There was a person who did his best that he could to comfort me, and I appreciate his efforts to this day. But, one of my ex-friends said that he was “cheesed”, but to my severe dismay, he was treating me as if I was a three-year-old.
It could’ve been possibly ableist because I was learning how painful the first love always is and even if one moved on by “working” on oneself, as some NTs say and even neurodivergent folx say: by listening to boyfriend (or joy-friend [unisex variation of girlfriend/boyfriend, but even better, there are more variations such as “date-mates” nd ASMRs – I mostly stuck with the boyfriend ones because I was so used to them at this point.
After I told one of my ex-friends what happened, my ex-friend told me that he was cheating on me behind my back.
It was always his fault that he made the choice to do that, and NEVER the innocent people who are dragged into his harem.
Basically, what I am saying when I referred to his harem at the end of the last paragraph is from real life, which refers to a secluded house or part of it that is dedicated to women in some Muslim households; the wives, female concubines, servants, and/or relatives that occupy one, and/or from anime when the Main Character, usually a perisex and allocishet, able-bodied and neurotypical man) is bombarded by plenty of women for him to choose at the end and some MC men in harem anime typically lead women on, and yes misogyny, unfortunately, exists as it exists everywhere in the toxic sides of anime fandoms.
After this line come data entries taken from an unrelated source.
(** X26. Saving an update twice.  After an update that went through,
    the same save again, on that day or another, goes through as well.
    It gives the ticket the first save gave, with the status object now
    loaded and with the completion date set anew: for a final status
    the submitted date or, when none was submitted, the day of the
    second save; else the submitted value.  It stores that ticket under
    the same id and touches nothing else.  When the second save is made
    on the same day, or a completion date was submitted, or the status
    is not final, all the columns of the ticket are the ones the first
    save gave, and every ticket loads from the session as it did after
    the first save. *)
Theorem X26_update_is_idempotent
    (today today' : date) (db : Session.t) (user : User.t)
    (data : RequestInput.t) (k : Z) (req : RepairRequest.t) :
  RequestInput.id data = Some k →
  (usecases.save_request today db user data).1 = Ok req →
  let db' := (usecases.save_request today db user data).2 in
  let again := usecases.save_request today' db' user data in
  ∃ ns,
    RepairRequest.status_id req = Some (RequestStatus.id ns)
    ∧ db_get (Session.request_statuses db) (RequestStatus.id ns) = Some ns
    ∧ RepairRequest.completion_date req
      = (if RequestStatus.is_final ns
         then Some (default today (RequestInput.completion_date data))
         else RequestInput.completion_date data)
    ∧ let req' :=
        RepairRequest.set_completion_date
          (if RequestStatus.is_final ns
           then Some (default today' (RequestInput.completion_date data))
           else RequestInput.completion_date data)
          (RepairRequest.set_status (Some ns) req) in
      again.1 = Ok req'
      ∧ again.2 = put_request k req' db'
      ∧ (today' = today
         ∨ is_Some (RequestInput.completion_date data)
         ∨ RequestStatus.is_final ns = false →
         req' = RepairRequest.set_status (Some ns) req
         ∧ ∀ k', db_get_request again.2 k' = db_get_request db' k').
Proof.
  intros Hid Hok. cbv zeta.
  pose proof (save_request_Ok_completion _ _ _ _ _ Hok)
    as (ns' & Hsid' & Hns' & Hcd').
  apply save_request_Ok_inv in Hok
    as (em & it & db1 & req0 & ns & reqc & Hresolve & Hbegin & Hc & -> & Hdb).
  rewrite Hdb. clear Hdb.
  pose proof (resolve_equipment_and_issue_frame db data) as Hfr.
  rewrite Hresolve in Hfr. simpl in Hfr. destruct Hfr as (Hst & _).
  pose proof (resolve_equipment_and_issue_again db data em it db1)
    as Hagain.
  destruct (save_request_begin_edit _ _ _ _ _ _ Hid Hbegin) as [Hload Hedit].
  pose proof (save_request_begin_edit_status _ _ _ _ _ _ Hid Hbegin) as Hres.
  pose proof (save_request_begin_status _ _ _ _ _ Hbegin) as Hns.
  pose proof (loaded_request_fields _ _ _ Hload) as [Hid0 _].
  pose proof (save_request_gated_columns today user data em it ns req0)
    as (G0 & _ & _ & _ & _ & G5 & _).
  cbv zeta in G0, G5.
  pose proof (apply_client_columns _ _ _ _ Hc)
    as (C0 & _ & _ & _ & _ & C5 & _).
  assert (RepairRequest.id reqc = Some k) as Hidc by (by rewrite C0, G0).
  assert (RepairRequest.status_id reqc = Some (RequestStatus.id ns)) as Hsidc
    by (by rewrite C5, G5).
  assert (usecases.add_request reqc db1 = (reqc, put_request k reqc db1))
    as Hadd by (unfold usecases.add_request; by rewrite Hidc).
  rewrite Hadd in Hsid', Hcd' |- *. simpl in Hsid', Hcd' |- *.
  assert (ns' = ns) as ->.
  { rewrite Hsidc in Hsid'. injection Hsid' as Hsame.
    rewrite <- Hsame, <- Hst, Hns in Hns'. by injection Hns'. }
  set (db' := put_request k reqc db1).
  set (cd' := if RequestStatus.is_final ns
              then Some (default today' (RequestInput.completion_date data))
              else RequestInput.completion_date data).
  set (req' := RepairRequest.set_completion_date cd'
                 (RepairRequest.set_status (Some ns) reqc)).
  assert (db_get_request db' k
          = Some (RepairRequest.set_status (Some ns) reqc)) as Hload'.
  { unfold db_get_request, db_get, db', put_request. simpl.
    rewrite lookup_insert_eq. simpl. rewrite Hsidc. simpl.
    fold (db_get (Session.request_statuses db1) (RequestStatus.id ns)).
    rewrite Hns. unfold with_id, RepairRequest_Model.
    by rewrite (set_id_same _ _ Hidc). }
  assert (usecases.save_request today' db' user data
          = (Ok req', put_request k req' db')) as Hsecond.
  { rewrite (save_request_unfold today' db' user data em it db'
               (Hagain db' Hresolve eq_refl eq_refl)).
    cbv zeta.
    unfold usecases.save_request_begin. rewrite Hid, Hload'.
    rewrite (user_can_edit_request_again db1 today user data em it ns
               req0 reqc); [|by rewrite Hid0|done..].
    simpl.
    rewrite (resolve_new_status_for_update_again db1 db' user req0
               (RepairRequest.set_status (Some ns) reqc) data
               ns Hres); [|by destruct reqc].
    simpl.
    destruct (save_request_gated_again today today' user data em it ns req0
                reqc (Some ns) Hc) as [Hg Hcl].
    fold cd' in Hg, Hcl. fold req' in Hg, Hcl.
    rewrite Hg, Hcl.
    unfold usecases.add_request.
    assert (RepairRequest.id req' = Some k) as -> by (by destruct reqc).
    done. }
  exists ns. rewrite Hsecond. simpl.
  split; [done|]. split; [by rewrite <- Hst|]. split; [done|].
  split; [done|]. split; [done|].
  intros Hsame.
  assert (req' = RepairRequest.set_status (Some ns) reqc) as Heq.
  { apply set_completion_date_same.
    assert (RepairRequest.completion_date
              (RepairRequest.set_status (Some ns) reqc)
            = RepairRequest.completion_date reqc) as -> by (by destruct reqc).
    rewrite Hcd'. unfold cd'.
    destruct Hsame as [->|[[d ->]| ->]]; [done| |done].
    by destruct (RequestStatus.is_final ns). }
  split; [done|]. rewrite Heq.
  intros k'. unfold db_get_request, db_get, db', put_request. simpl.
  destruct (decide (k = k')) as [<-|Hne].
  - rewrite !lookup_insert_eq. simpl. by destruct reqc.
  - by rewrite !lookup_insert_ne.
Qed.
When I was in college, I was honestly glad for myself that I decided to sever ties with my ex-friends because I saw how immature they were being, and they claimed that I never come to their “hangouts, which was actually bullshit because:
a) I didn’t even know where they live
b) They wouldn’t f***ing blink for a second if I was ever stolen or kidnapped in front of them.
c) I actually care about my studies unlike them because all they ever care about are their hangouts, and I realized that they acted like the neurotypical assholes they actually are.
So, yeah I’ve shared some of my experiences with neurotypical bullshit, and hopefully, it gives an understanding of how much bullshit there is in the sayings of “We’re trying to help you…”, “We don’t want you to suffer anymore…”, “You don’t want to be miserable anymore, do you?”, and so forth.
If y’all ever feel alone… I would like to let you know that you aren’t alone because I was in the same boat as you too, and I would rather provide solidarity than NT bulls**t “advice”, which doesn’t actually help most of the time because it is stated in an NT perspective instead of an intersectionally neurodiverse, neurodivergent and/or Autistic one.
~ From One-Modal or Diverse Autistic, and to all my Autistic Siblings and Friends, because I Hear, See, and Feel You ❤.